Certain plant foods and grains are limited in their animo acid L-lysine content (alpha, epsilon--diaminocaproic acid). When grain protein sources are supplemented by the amino acid in which they are deficient, or the food is eaten with a small amount of an animal protein source, a complete protein is then provided.
Amino acids are nitrogen-containing building blocks of proteins. The quality of a protein depends on the kinds and amounts of amino acids present in the foods in relation to body needs. Amino acids may be classified as essential and nonessential. All amino acids are necessary for the synthesis of the protein molecule. However, the body cannot produce certain amino acids; these must be supplied by food. The human adult requires eight essential amino acids; and growing children require nine or ten.

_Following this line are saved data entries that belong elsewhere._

Lemma only_raises_rmap {A B} (allowed : Exception -> bool)
    (f : A -> Result B) (l : list A) :
  (forall a, only_raises allowed (f a)) -> only_raises allowed (rmap f l).
Proof.
  intros Hf. induction l as [|x l IH]; simpl; [exact I|].
  apply only_raises_rbind; [apply Hf|]. intros y.
  apply only_raises_rbind; [exact IH|]. intros ys. exact I.
Qed.

Lemma only_raises_model_init {A} (name : string)
    (fields : list string -> Dict -> Validated A) (data : JSON) :
  only_raises is_decode_error (model_init name fields data).
Proof.
  destruct data; simpl; try reflexivity. destruct (fields [] members); simpl; auto.
Qed.

Lemma only_raises_py_iter (data : JSON) : only_raises is_decode_error (py_iter data).
Proof. destruct data; simpl; auto. Qed.

Lemma only_raises_py_setitem (k : string) (v data : JSON) :
  only_raises is_decode_error (py_setitem k v data).
Proof. destruct data; simpl; auto. Qed.

Lemma only_raises_py_pop (k : string) (data : JSON) :
  only_raises is_decode_error (py_pop k data).
Proof.
  destruct data; simpl; auto. destruct (dict_pop k members) as [[v rest]|]; simpl; auto.
Qed.

Ltac decode_safe :=
  repeat first
    [ exact I
    | apply only_raises_model_init
    | apply only_raises_py_iter
    | apply only_raises_py_setitem
    | apply only_raises_py_pop
    | apply only_raises_rmap; intros
    | match goal with
      | |- only_raises _ (let '(_, _) := ?a in _) => destruct a
      end
    | apply only_raises_rbind; [|intros] ].

Lemma decoder_only_raises {sc : Scalars} (op : Operation) (data : JSON) :
  only_raises is_decode_error (decoder op data).
Proof. destruct op; simpl; unfold rfmap; decode_safe. Qed.

(** With a server that responds, an operation is [_handle_response]
    followed by its decoding; the [except] clause of [execute_query] plays
    no part. *)
Lemma call_responded {sc : Scalars} (op : Operation) (self : MalloyAPIClient)
    (response : Response) :
  accepted op = true ->
  open_ self ->
  (forall req, transport (client self) req = Respond response) ->
  fst (call op self) = rbind (_handle_response response) (decoder op).
Proof.
  intros Ha Ho Ht.
  destruct (_handle_response response) as [data|e] eqn:Hr.
  - destruct op; simpl; unfold fmap, rfmap;
      [ unfold list_projects | unfold get_about | unfold list_packages
      | unfold get_package | unfold list_models | unfold get_model
      | unfold execute_query | unfold list_databases | unfold list_schedules ];
      try (run_request Ho Ht; rewrite Hr; simpl;
           match goal with |- context [rbind ?x ?k] => destruct (rbind x k) end;
           reflexivity).
    + run_request Ho Ht. rewrite Hr. simpl.
      destruct (About.init data); reflexivity.
    + run_request Ho Ht. rewrite Hr. simpl.
      destruct (Package.init data); reflexivity.
    + apply accepted_validates in Ha.
      unfold bind at 1. unfold bind at 1. unfold lift at 1. rewrite Ha.
      run_request Ho Ht. rewrite Hr. simpl.
      pose proof (only_raises_model_init "QueryResult" QueryResult.fields data) as Hd.
      unfold QueryResult.init.
      destruct (model_init "QueryResult" QueryResult.fields data) as [q|e];
        [reflexivity|].
      simpl in Hd. destruct e; simpl in *; try discriminate; reflexivity.
  - simpl. apply (call_raises op self response); auto.
    intros status ->. revert Hr. unfold _handle_response.
    destruct (HTTP_ERROR_STATUS <=? status_code response).
    + destruct (rbind (Response_json response) Error.init) as [x|e] eqn:E;
        [discriminate|].
      pose proof (only_raises_model_init "Error" Error.fields) as Hd.
      unfold Response_json, Error.init in E.
      destruct (json_body response) as [body|]; simpl in E.
      * specialize (Hd body). rewrite E in Hd. simpl in Hd.
        destruct e; simpl in Hd; discriminate.
      * inversion E; subst. discriminate.
    + unfold Response_json. destruct (json_body response); discriminate.
Qed.

Lemma handle_response_error (response : Response) :
  400 <= status_code response ->
  (exists m, _handle_response response = Raise (APIError (status_code response) m))
  \/ (json_body response = None /\ _handle_response response = Raise JSONDecodeError)
  \/ ((exists body, json_body response = Some body /\ forall d, body <> JObj d)
      /\ _handle_response response = Raise TypeError).
Proof.
  intros Hs. unfold _handle_response, HTTP_ERROR_STATUS, Response_json.
  apply Z.leb_le in Hs. rewrite Hs.
  destruct (json_body response) as [body|]; simpl; [|right; left; auto].
  destruct body; simpl;
    try (right; right; split; [eexists; split; [reflexivity | discriminate] | reflexivity]).
  left. destruct (Error.fields [] members); eexists; reflexivity.
Qed.

(** A response with a status of 400 or more never yields data, whatever
    its body, even a body that would decode as the operation's record:
    each operation raises APIError with that status when the body is a
    JSON object, JSONDecodeError when the body is not JSON, and TypeError
    when it is JSON of another kind. *)
Theorem error_status_never_yields_data {sc : Scalars}
    (op : Operation) (self : MalloyAPIClient) (response : Response) :
  accepted op = true ->
  open_ self ->
  (forall req, transport (client self) req = Respond response) ->
  400 <= status_code response ->
  (forall out, fst (call op self) <> Return out)
  /\ ((exists d m, json_body response = Some (JObj d)
                   /\ fst (call op self) = Raise (APIError (status_code response) m))
      \/ (json_body response = None /\ fst (call op self) = Raise JSONDecodeError)
      \/ ((exists body, json_body response = Some body /\ forall d, body <> JObj d)
          /\ fst (call op self) = Raise TypeError)).
Proof.
  intros Ha Ho Ht Hs. rewrite (call_responded op self response Ha Ho Ht).
  destruct (handle_response_error response Hs)
    as [[m Hm] | [[Hb Hm] | [Hb Hm]]]; rewrite Hm; simpl;
    (split; [discriminate|]); auto.
  left. revert Hm. unfold _handle_response, HTTP_ERROR_STATUS, Response_json.
  apply Z.leb_le in Hs. rewrite Hs.
  destruct (json_body response) as [[| | | | | |d]|]; simpl; try discriminate.
  intros _. exists d, m. auto.
Qed.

The essential amino acids include: isoleucine, leucine, L-lysine, methionine, phenylalanine, threonine, tryptophan and valine. Histidine is also essential for children. Arginine is classified as semi-essential since growth is retarded if it is not available. The presence of cystine and tyrosine in the diet will reduce the requirement for methionine and phenylalanine, respectively, and are, therefore, also semi-essential. Semi-essential amino acids include: arginine, cystine and tyrosine; nonessential amino acids include alanine, aspartic acid, glutamic acid, glycine, hydroxyproline, norleucine, proline and serine.
The properties of a protein molecule are a reflection of the combined properties of its amino acids, for these string together to form a protein's primary structure.
Vegetable and grain sources of protein lack one or more of the essential amino acids and are therefore incomplete. However, when eaten together with a complete protein complement, as for example, milk with cereal, or cheese or meat in a pasta dish, the protein in the grain is utilized as a complete protein. Complementary incomplete proteins such as rice and beans or wheat and soy also function as complete proteins. The addition of L-lysine to the wheat protein completes its amino acid profile, in a total equal to such sources as poultry, red meat or eggs. Without the addition of other foods, wheat protein also helps provide better dietary balance, in a low-fat, high-fiber composition.
Gluten as a food source is of interest in developing nations as a low-cost protein alternative to meat. In the United States, gluten-based food products follow the government's Dietary Guidelines to reduce fat and cholesterol and increase fiber and complex carbohydrates in the diet. Products currently on the market include soy, or wheat gluten meat analogs sold in health food stores. But these are not generally fortified as complete protein sources, for they lack L-lysine. Nor are they flavored for taste appeal.
In terms of American food needs, national health policies recommend changing American diet patterns to reduce fats, especially saturated fats largely derived from animal protein sources, and to increase fiber. Fiber is absent in animal proteins but well represented in wheat.
Of prior art interest are the U.S. patents to Feller, U.S. Pat. No. 3,463,770 and Damico, U.S. Pat. No. 3,878,305, and the Japanese patent 0028234.